I understand that text messaging is a common form of communication for many people, regardless of age. I send text messages. Generally, I have no problem with them. However, I believe they are not a viable form of communication in the early stages of a relationship. And still so many of the men I date feel the need to send text messages as the primary means of conversation. I understand that some feel it is less intrusive than a cell phone call and others, with unlimited text messaging plans, use it as a money saver to talk before 9 p.m. But people, really—if you are unwilling to spend the extra few bucks to say "Hello" then the relationship may be doomed anyway.
Every man I have met, with the exception of one, sends a stream of text messages to relay information, make a date, or, in one particular romantic gesture, request a booty call. Booty Call Benny is always good for a little sexy innuendo via text messaging. "U wanna c me naked?" It makes a girl's heart melt.

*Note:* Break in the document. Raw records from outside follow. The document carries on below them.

(* ===== verification/ObjectPool.v ===== *)
(** * ObjectPool: the slab allocator of object_pool.h

    [slab_] is the vector of objects, [free_stack_] the vector of pointers
    into it, [top_] the height of the stack.  The template parameter
    [CAPACITY] is a section variable.  The contract: seen through [pool_rep],
    the pool is a LIFO stack of free slots; [alloc] pops it, [release]
    pushes. *)

From S2P Require Import Prelude Messages.

Local Open Scope Z_scope.

Section ObjectPool.
Context {T : Type} (T_zero : T).
Variable CAPACITY : Z.

Record ObjectPool := mkPool {
  slab_ : gmap Z T;
  free_stack_ : gmap Z ptr;
  top_ : Z }.                 (* size_t *)

(** The constructor: [free_stack_\[i\] = &slab_\[i\]] for every [i]. *)
Fixpoint init_free_stack (n : nat) : gmap Z ptr :=
  match n with
  | O => ∅
  | S m => <[Z.of_nat m := Some (Z.of_nat m)]> (init_free_stack m)
  end.

Definition ObjectPool_new : ObjectPool :=
  mkPool ∅ (init_free_stack (Z.to_nat CAPACITY)) CAPACITY.

Definition alloc (p : ObjectPool) : ptr * ObjectPool :=
  if top_ p =? 0 then (nullptr, p)
  else let t := top_ p - 1 in
       (vget nullptr (free_stack_ p) t, mkPool (slab_ p) (free_stack_ p) t).

Definition release (p : ObjectPool) (obj : ptr) : ObjectPool :=
  mkPool (slab_ p) (<[top_ p := obj]> (free_stack_ p)) (wrap_u64 (top_ p + 1)).

Definition available (p : ObjectPool) : Z := top_ p.

Definition capacity : Z := CAPACITY.

(** Reading and writing an object through a pointer into the slab. *)
Definition deref (p : ObjectPool) (i : Z) : T := vget T_zero (slab_ p) i.

Definition store (p : ObjectPool) (i : Z) (x : T) : ObjectPool :=
  mkPool (<[i := x]> (slab_ p)) (free_stack_ p) (top_ p).

(** ** The abstract view: a stack of free slots, bottom first *)

Definition pool_rep (p : ObjectPool) (fs : list Z) : Prop :=
  top_ p = Z.of_nat (length fs) /\
  forall i x, fs !! i = Some x -> vget nullptr (free_stack_ p) (Z.of_nat i) = Some x.

Lemma init_free_stack_lookup n i :
  (i < n)%nat -> init_free_stack n !! Z.of_nat i = Some (Some (Z.of_nat i)).
Proof.
  induction n as [|n IH]; cbn [init_free_stack]; [lia|]; intros Hi.
  destruct (decide (i = n)) as [->|]; [by rewrite lookup_insert_eq|].
  rewrite lookup_insert_ne by lia. apply IH; lia.
Qed.

Lemma pool_rep_new : 0 <= CAPACITY ->
  pool_rep ObjectPool_new (seqZ 0 CAPACITY).
Proof.
  intros HC. split; [rewrite length_seqZ; cbn; lia|].
  intros i x [Hx Hi]%lookup_seqZ. unfold vget; cbn.
  rewrite init_free_stack_lookup by lia. cbn. f_equal; lia.
Qed.

Lemma alloc_nil p : pool_rep p [] -> alloc p = (nullptr, p).
Proof. intros [Ht _]. unfold alloc. by rewrite Ht. Qed.

Lemma alloc_snoc p fs x : pool_rep p (fs ++ [x]) ->
  exists p', alloc p = (Some x, p') /\ pool_rep p' fs /\ slab_ p' = slab_ p.
Proof.
  intros [Ht Hf]. rewrite length_app in Ht; cbn in Ht. unfold alloc.
  rewrite (proj2 (Z.eqb_neq _ _)) by lia.
  replace (top_ p - 1) with (Z.of_nat (length fs)) by lia.
  rewrite (Hf (length fs) x) by (by rewrite lookup_app_r, Nat.sub_diag by lia).
  eexists; split; [done|]. split; [|done]. split; [done|].
  intros i y Hi; cbn. apply Hf. by apply lookup_app_l_Some.
Qed.

Lemma release_rep p fs x :
  Z.of_nat (length fs) + 1 < 2 ^ 64 -> pool_rep p fs ->
  pool_rep (release p (Some x)) (fs ++ [x]) /\ slab_ (release p (Some x)) = slab_ p.
Proof.
  intros Hlen [Ht Hf]. split; [|done]. split.
  - cbn. rewrite wrap_u_id by lia. rewrite length_app; cbn; lia.
  - intros i y [Hi|[Hi Hy]]%lookup_app_Some; cbn.
    + apply lookup_lt_Some in Hi as Hlt. rewrite vget_insert_ne by lia. by apply Hf.
    + apply list_lookup_singleton_Some in Hy as [? ->].
      replace (Z.of_nat i) with (top_ p) by lia. by rewrite vget_insert_eq.
Qed.

Lemma store_rep p fs i x : pool_rep p fs -> pool_rep (store p i x) fs.
Proof. done. Qed.

Lemma pool_rep_available p fs : pool_rep p fs -> available p = Z.of_nat (length fs).
Proof. by intros [? _]. Qed.

Lemma deref_store p i j x :
  deref (store p i x) j = if decide (i = j) then x else deref p j.
Proof. apply vget_insert. Qed.
End ObjectPool.

Arguments ObjectPool : clear implicits.
Arguments mkPool {_} _ _ _.
Arguments slab_ {_} _.
Arguments free_stack_ {_} _.
Arguments top_ {_} _.

#[export] Hint Resolve store_rep : trading.

(** ** Clients of the pool *)

Section Client.
Context {T : Type}.
Variable CAPACITY : Z.

Inductive pool_op := Alloc | Release (x : Z).

(** A client that releases only what it holds ([None] otherwise). *)
Fixpoint pool_run (p : ObjectPool T) (held : list Z) (ops : list pool_op) :
    option (ObjectPool T * list Z) :=
  match ops with
  | [] => Some (p, held)
  | Alloc :: ops' =>
      let '(x, p') := alloc p in
      pool_run p' (match x with Some x => x :: held | None => held end) ops'
  | Release x :: ops' =>
      if decide (x ∈ held) then
        pool_run (release p (Some x)) (filter (fun y => y <> x) held) ops'
      else None
  end.

Definition pool_split (p : ObjectPool T) (held : list Z) : Prop :=
  exists fs, pool_rep p fs /\ fs ++ held ≡ₚ seqZ 0 CAPACITY.

Lemma pool_split_facts p held : 0 <= CAPACITY -> pool_split p held ->
  NoDup held /\ (forall x, x ∈ held -> 0 <= x < CAPACITY) /\
  available p + Z.of_nat (length held) = CAPACITY.
Proof.
  intros HC (fs & Hrep & Hp). pose proof (NoDup_seqZ 0 CAPACITY) as Hnd.
  rewrite <- Hp in Hnd. apply NoDup_app in Hnd as (_ & _ & Hnd). split; [done|]. split.
  - intros x Hx. assert (x ∈ seqZ 0 CAPACITY) as Hin; [|apply elem_of_seqZ in Hin; lia].
    rewrite <- Hp. apply elem_of_app. by right.
  - apply Permutation_length in Hp. rewrite length_app, length_seqZ in Hp.
    rewrite (pool_rep_available _ _ Hrep). lia.
Qed.

Lemma filter_ne_id (x : Z) (l : list Z) : x ∉ l -> filter (fun y => y <> x) l = l.
Proof.
  induction l as [|y l IH]; [done|]. intros [? ?]%not_elem_of_cons.
  rewrite filter_cons, decide_True by congruence. f_equal. by apply IH.
Qed.

Lemma filter_ne_perm (x : Z) (l : list Z) : NoDup l -> x ∈ l -> x :: filter (fun y => y <> x) l ≡ₚ l.
Proof.
  induction 1 as [|y l Hy Hnd IH]; intros Hx; [by apply elem_of_nil in Hx|].
  rewrite filter_cons. destruct (decide (y = x)) as [->|Hne].
  - rewrite decide_False by congruence. by rewrite filter_ne_id.
  - rewrite decide_True by done. apply elem_of_cons in Hx as [->|Hx]; [done|].
    rewrite Permutation_swap. f_equiv. by apply IH.
Qed.

Lemma pool_run_split ops : forall p held p' held',
  0 <= CAPACITY < 2 ^ 64 -> pool_split p held -> pool_run p held ops = Some (p', held') ->
  pool_split p' held'.
Proof.
  induction ops as [|[|x] ops IH]; intros p held p' held' HC Hs Hrun; cbn [pool_run] in Hrun.
  - by injection Hrun as <- <-.
  - destruct Hs as (fs & Hrep & Hp). destruct fs as [|x fs _] using rev_ind.
    + rewrite (alloc_nil _ Hrep) in Hrun. eapply IH; [done| |exact Hrun]. by exists [].
    + destruct (alloc_snoc _ _ _ Hrep) as (p1 & E & Hrep1 & _). rewrite E in Hrun.
      eapply IH; [done| |exact Hrun]. exists fs. split; [done|].
      rewrite <- Hp. by rewrite <- app_assoc.
  - case_decide as Hx; [|done]. eapply IH; [done| |exact Hrun].
    destruct (pool_split_facts _ _ ltac:(lia) Hs) as (Hnd & _ & Hav).
    destruct Hs as (fs & Hrep & Hp).
    rewrite (pool_rep_available _ _ Hrep) in Hav.
    assert (Hlen : (length held <> 0)%nat) by (destruct held; [by apply elem_of_nil in Hx|done]).
    exists (fs ++ [x]). split; [apply release_rep; [lia|done]|].
    rewrite <- app_assoc. cbn. by rewrite filter_ne_perm.
Qed.
End Client.

(** The object pool never hands out an object twice: whatever sequence of
    [alloc] and [release] a client makes that releases only what it holds, the
    objects it holds are distinct slots of the slab, they and the available
    ones are together the capacity, and [alloc] returns [nullptr] exactly when
    all are held. *)
Theorem pool_no_double_allocation {T : Type} (CAPACITY : Z) (ops : list pool_op)
    (p : ObjectPool T) (held : list Z) :
  0 <= CAPACITY < 2 ^ 64 ->
  pool_run (ObjectPool_new CAPACITY) [] ops = Some (p, held) ->
  NoDup held /\ (forall x, x ∈ held -> 0 <= x < CAPACITY) /\
  available p + Z.of_nat (length held) = capacity CAPACITY /\
  ((alloc p).1 = nullptr <-> Z.of_nat (length held) = CAPACITY).
Proof.
  intros HC Hrun.
  assert (Hs : pool_split CAPACITY p held).
  { eapply pool_run_split; [done| |exact Hrun]. exists (seqZ 0 CAPACITY).
    split; [apply pool_rep_new; lia|by rewrite app_nil_r]. }
  destruct (pool_split_facts CAPACITY p held ltac:(lia) Hs) as (H1 & H2 & H3).
  split_and!; [done|done|done|]. destruct Hs as (fs & Hrep & _).
  rewrite (pool_rep_available _ _ Hrep) in H3. unfold capacity in H3. destruct fs as [|x fs _] using rev_ind.
  - rewrite (alloc_nil _ Hrep). cbn [length fst] in *. split; [lia|done].
  - destruct (alloc_snoc _ _ _ Hrep) as (p1 & -> & _). rewrite length_app in H3. cbn [length fst] in *.
    split; [done|lia].
Qed.

Lemma pool_no_double_allocation_witness :
  exists p : ObjectPool Z,
    pool_run (ObjectPool_new 3) [] [Alloc; Alloc; Release 2; Alloc; Alloc; Alloc] = Some (p, [0; 2; 1]) /\
    available p + 3 = capacity 3 /\ NoDup [0; 2; 1] /\ (alloc p).1 = nullptr.
Proof.
  eexists. split; [vm_compute; reflexivity|].
  pose proof (pool_no_double_allocation (T := Z) 3 [Alloc; Alloc; Release 2; Alloc; Alloc; Alloc] _
    [0; 2; 1] ltac:(lia) eq_refl) as (H1 & _ & H3 & H4).
  split; [exact H3|]. split; [exact H1|]. by apply H4.
Defined.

Usually I receive it at 1 a.m. when I am feeling the greatest need to see any man. But Benny is not alone. So many others feel the need to check up on me with the articulate "Whats goin on?" or "hey." I am left speechless with their concern. My greater issue is how to respond. Before you really know a person it is difficult to determine the purpose of such a message. Perhaps as a woman I simply over-analyze the situation. But I am left wondering if the salutation is meant as a lead-in to a request for a date or if it is sincere concern or if it is simply a way to deal with the boredom of the day. The most common response to the question, "What's going on?" is "Nothing." However, I do not want to seem boring so I am hesitant to respond that way. Instead I find myself replying with an unnaturally long text that looks something like this, "I am about to mow the lawn and later I will fix dinner. I'm thinking something with chicken. Later I might read. What are you doing?" And yes, I do use correct capitalization and punctuation. I believe this makes me seem even more odd than if I had simply replied with "Nothing." Then I find myself more frustrated when I receive no response to my detailed message. I begin to wonder if I said more than was necessary. Sometimes I will receive a text back and we may exchange a couple of messages. Then I find myself unsure of when the conversation is over. Do you say "Bye" to end the exchange? Is there a natural stopping point of which I am unaware?
I don't want to seem rude so I always respond when I receive a text. But it becomes tedious. If someone wants to have a conversation why doesn't he just call? I may make the call and find that he is uninterested in having an actual conversation and I am once again left frustrated. This problem is just another one to add to my already overly complicated modern dating life. You can read the dating books, but not a single one that I have read addresses text messaging and dating. I have simply come to the conclusion that if I am going to have any hope of finding a lasting relationship it must be cultivated without the superfluous text messaging.